(* ===== verification/RouterWitness.v ===== *)
(** * The theorems about the router on concrete requests

    A router with one route, one mirror and a pool whose state the examples choose; the
    protocol is the small one of the connection manager. *)

From Stdlib Require Import Ascii.
From S2P Require Import Prelude Envoy Metadata Codec Decoder Network ConnManager ConnInvariant UpstreamHandler Route RequestId Tracing UpstreamRequest Router RouterTracing RouterAccount RouterOutcome.

Definition rw_E : Envoy := toy_E.
Definition rw_R : RouteEnv rw_E := list_route_env rw_E.
Definition rw_N : NetworkOps := list_network.
Definition rw_conn : @connection rw_N := {| lc_state := Connection_Open; lc_written := [] |}.
Definition rw_V (pool : option (@new_connection rw_N)) : @RequestEnv rw_N :=
  {| remoteAddress _ := "10.0.0.1:80"; handler_isPoolReady _ := false; thread_local_cluster _ := Some (false, pool) |}.
#[local] Instance rw_D : @TracingDriver rw_E := {| injectContext _ m := m; nodeName := "node"; zoneName := "zone" |}.
Definition rw_config : TracingConfig :=
  {| operationName := Ingress; verbose := false; clientSampling := (100, 100); randomSampling := (100, 100); overallSampling := (100, 100) |}.
Definition rw_info : StreamInfo :=
  {| startTime := 0; healthCheck := false; traceReason := NotTraceable; directRemoteAddress := inl "10.0.0.9"; upstreamHostCluster := None;
     lastDownstreamRxByteReceived := None; firstUpstreamTxByteSent := None; lastUpstreamTxByteSent := None;
     firstUpstreamRxByteReceived := None; lastUpstreamRxByteReceived := None; firstDownstreamTxByteSent := None;
     lastDownstreamTxByteSent := None |}.
Definition rw_route : @Route rw_E rw_R :=
  @Build_Route rw_E rw_R
    (@Build_RouteEntryImplBase rw_E rw_R 0 "r" "cluster" [] [] [("k", "v")] [] None
       [{| mirror_cluster_name_ := "mirror"; runtime_key_ := "m"; default_value_ := (100, 100) |}]) None.
Definition rw_uuid : string := "f47ac10b-58cc-4372-a567-0e02b2c3d479".
#[local] Instance rw_X : @RouterEnv rw_E rw_R := {|
  cb_route := Some rw_route; cb_tracingConfig := Some rw_config; cb_streamInfo := rw_info; cb_multiplexing := false;
  cb_getUpstreamHandler _ := inr 0%nat; random_uuid := rw_uuid; useRequestIdForTraceSampling := true;
  atoull_16 _ := Some 4101685515; featureEnabledAny _ _ := true; rand _ := 0
|}.
Definition rw_message : @MetadataImpl rw_E := setMessageType MessageType_Request new_MetadataImpl.
Definition rw_request : @MetadataImpl rw_E := rw_message <| origin_message_ := buf_add buf_new [6; 1] |>.
Definition rw_start : @Router rw_E rw_N rw_R := @new_Router rw_E rw_N rw_R rw_request ∅.

Section tracing.
#[local] Instance rw_laws : TracingDriverLaws rw_D.
Proof. by split. Qed.

Lemma rw_readable : readable rw_request.
Proof.
  intros key Hk. unfold traced_keys, tracing_headers in Hk. repeat (apply elem_of_cons in Hk as [-> | Hk]; [eexists; vm_compute; reflexivity |]).
  by apply elem_of_nil in Hk.
Qed.

Lemma router_trace_propagated_witness :
  ∃ r' id, identify_and_trace "cluster" rw_start = (Return tt, r') ∧ ro_request_mutation r' !! RequestUUID = Some id ∧
    ro_active_span_ r' ≠ None.
Proof.
  destruct (@router_trace_propagated rw_E rw_N rw_R rw_D rw_laws rw_X rw_config "cluster" "" "" 4101685515 rw_start) as (r' & id & Hr & Hm & Hs & _).
  - reflexivity.
  - reflexivity.
  - reflexivity.
  - vm_compute. reflexivity.
  - exact rw_readable.
  - vm_compute. reflexivity.
  - vm_compute. reflexivity.
  - reflexivity.
  - reflexivity.
  - reflexivity.
  - exists r', id. split; [exact Hr |]. split; [exact Hm |]. rewrite Hs. vm_compute. discriminate.
Defined.
End tracing.

Lemma rw_encodes (m : @MetadataImpl rw_E) mutation message :
  contents message = [6; 1] → @encodes rw_E toy_codec m mutation message [6; 1].
Proof.
  intros Hm. change (list Z) in message. cbn in Hm. exists tt, message. split; [| exact Hm]. cbn. destruct message; [discriminate |]. done.
Qed.

Section waiting.
(** The pool has no connection yet. *)
#[local] Instance rw_waiting : @RequestEnv rw_N := rw_V (Some (NC_Pending 7)).

Definition rw_decoded : outcome FilterStatus * Router := @Router_onMessageDecoded rw_E toy_codec rw_N rw_waiting rw_R rw_D rw_X rw_start.
Definition rw_ready : outcome unit * Router :=
  @handle_event rw_E toy_codec rw_N rw_waiting rw_R rw_X (Ev_PoolReady rw_conn "host") rw_decoded.2.

Lemma rw_ready_reachable : @router_reachable rw_E toy_codec rw_N rw_waiting rw_R rw_D rw_X rw_ready.2.
Proof.
  eapply (reach_event (Ev_PoolReady rw_conn "host") rw_decoded.2 rw_ready.1); [| apply surjective_pairing |].
  - eapply (reach_message rw_request ∅ rw_decoded.1); [apply surjective_pairing |]. intros w Hw. vm_compute in Hw. discriminate.
  - intros w Hw. vm_compute in Hw. discriminate.
Qed.

Lemma router_connections_settled_witness :
  held rw_ready.2 = 1%nat ∧ ∃ r', Router_onDestroy rw_ready.2 = (Return tt, r') ∧ settled r' = 1%nat.
Proof.
  split; [vm_compute; reflexivity |].
  destruct (@router_connections_settled rw_E toy_codec rw_N rw_waiting rw_R rw_D rw_X rw_ready.2 rw_ready_reachable)
    as (_ & r' & Hr & _ & _ & Ho & Hs).
  exists r'. split; [exact Hr |]. rewrite Hs, Ho. vm_compute. reflexivity.
Defined.

Definition rw_identified : Router := (@identify_and_trace rw_E rw_N rw_R rw_D rw_X (clusterName rw_route) (with_route (Some rw_route) rw_start)).2.

Lemma rw_moved : contents (buf_move_all buf_new (origin_message_ (ro_request_metadata_ rw_identified))).1 = [6; 1].
Proof. vm_compute. reflexivity. Qed.

Lemma router_request_sent_witness :
  ∃ r' rp, @Router_onMessageDecoded rw_E toy_codec rw_N rw_waiting rw_R rw_D rw_X rw_start = (Return FilterStatus_PauseIteration, rp) ∧
    @UpstreamRequest_onPoolReady rw_E toy_codec rw_N rw_waiting _ (@router_owner rw_E toy_codec rw_N rw_R) rw_conn "host" rp = (Return tt, r') ∧
    conn_of r' = Some (conn_write rw_conn [6; 1] false).
Proof.
  pose proof (@router_request_sent rw_E toy_codec rw_N rw_waiting rw_R rw_D rw_X rw_route rw_start rw_identified (NC_Pending 7) rw_conn "host" [6; 1]) as H.
  rewrite (surjective_pairing (buf_move_all _ _)) in H. destruct H as (r' & Hc & rp & Hrp & _ & _ & Hr & _).
  - reflexivity.
  - reflexivity.
  - split; reflexivity.
  - left. reflexivity.
  - left. vm_compute. reflexivity.
  - unfold rw_identified. apply pair_fst. vm_compute. reflexivity.
  - reflexivity.
  - exact I.
  - apply rw_encodes. apply rw_moved.
  - exists r', rp. split; [exact Hrp |]. split; [exact Hr |]. rewrite Hc. vm_compute. reflexivity.
Defined.
End waiting.

(** The response cannot be decoded: a request with an open connection. *)
Definition rw_sent_request : @UpstreamRequestBase rw_E rw_N :=
  @sent_request rw_E rw_N "host" (conn_write rw_conn [6; 1] false) false (@new_request rw_E rw_N (NC_Pending 7) buf_new).
Definition rw_resetting : @Router rw_E rw_N rw_R := with_request (Some rw_sent_request) rw_ready.2.
Definition rw_none : @RequestEnv rw_N := rw_V None.

Lemma router_reset_replies_again_witness :
  ∃ r', @Router_onUpstreamData rw_E toy_codec rw_N rw_R rw_X UpstreamResponse_Reset None false rw_resetting = (Return tt, r') ∧
    tally reply_call (ro_calls r') = 1%nat ∧ option_map span_finished (ro_active_span_ r') = Some 2%nat.
Proof.
  destruct (@router_reset_replies_again rw_E toy_codec rw_N rw_R rw_X rw_config (NC_Pending 7) "host"
    (conn_write rw_conn [6; 1] false) {| lc_state := Connection_Closed; lc_written := [([6; 1], false)] |} rw_sent_request rw_resetting false)
    as (r' & Hr & _ & Hs & Hc).
  - reflexivity.
  - vm_compute. discriminate.
  - reflexivity.
  - reflexivity.
  - reflexivity.
  - reflexivity.
  - reflexivity.
  - reflexivity.
  - reflexivity.
  - exists r'. split; [exact Hr |]. rewrite Hs, Hc. split; vm_compute; reflexivity.
Defined.

(** No host is healthy. *)
Definition rw_refused : @Router rw_E rw_N rw_R := (@identify_and_trace rw_E rw_N rw_R rw_D rw_X (clusterName rw_route) (with_route (Some rw_route) rw_start)).2.
Lemma router_request_refused_witness :
  ∃ r', @Router_onMessageDecoded rw_E toy_codec rw_N rw_none rw_R rw_D rw_X rw_start = (Return FilterStatus_AbortIteration, r') ∧
    tally reply_call (ro_calls r') = 1%nat.
Proof.
  destruct (@router_request_refused rw_E toy_codec rw_N rw_none rw_R rw_D rw_X rw_start eq_refl
    (conj eq_refl eq_refl) (or_introl eq_refl) rw_refused) as (r' & Hr & _ & Hc).
  - left. vm_compute. reflexivity.
  - unfold rw_refused. apply pair_fst. vm_compute. reflexivity.
  - exists r'. split; [exact Hr |]. rewrite Hc. vm_compute. reflexivity.
Defined.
------------------------------------------------------------
Required work:
Across all the entries above, count each line that has the word "Envoy" in it, and give only the count.

Solution:
2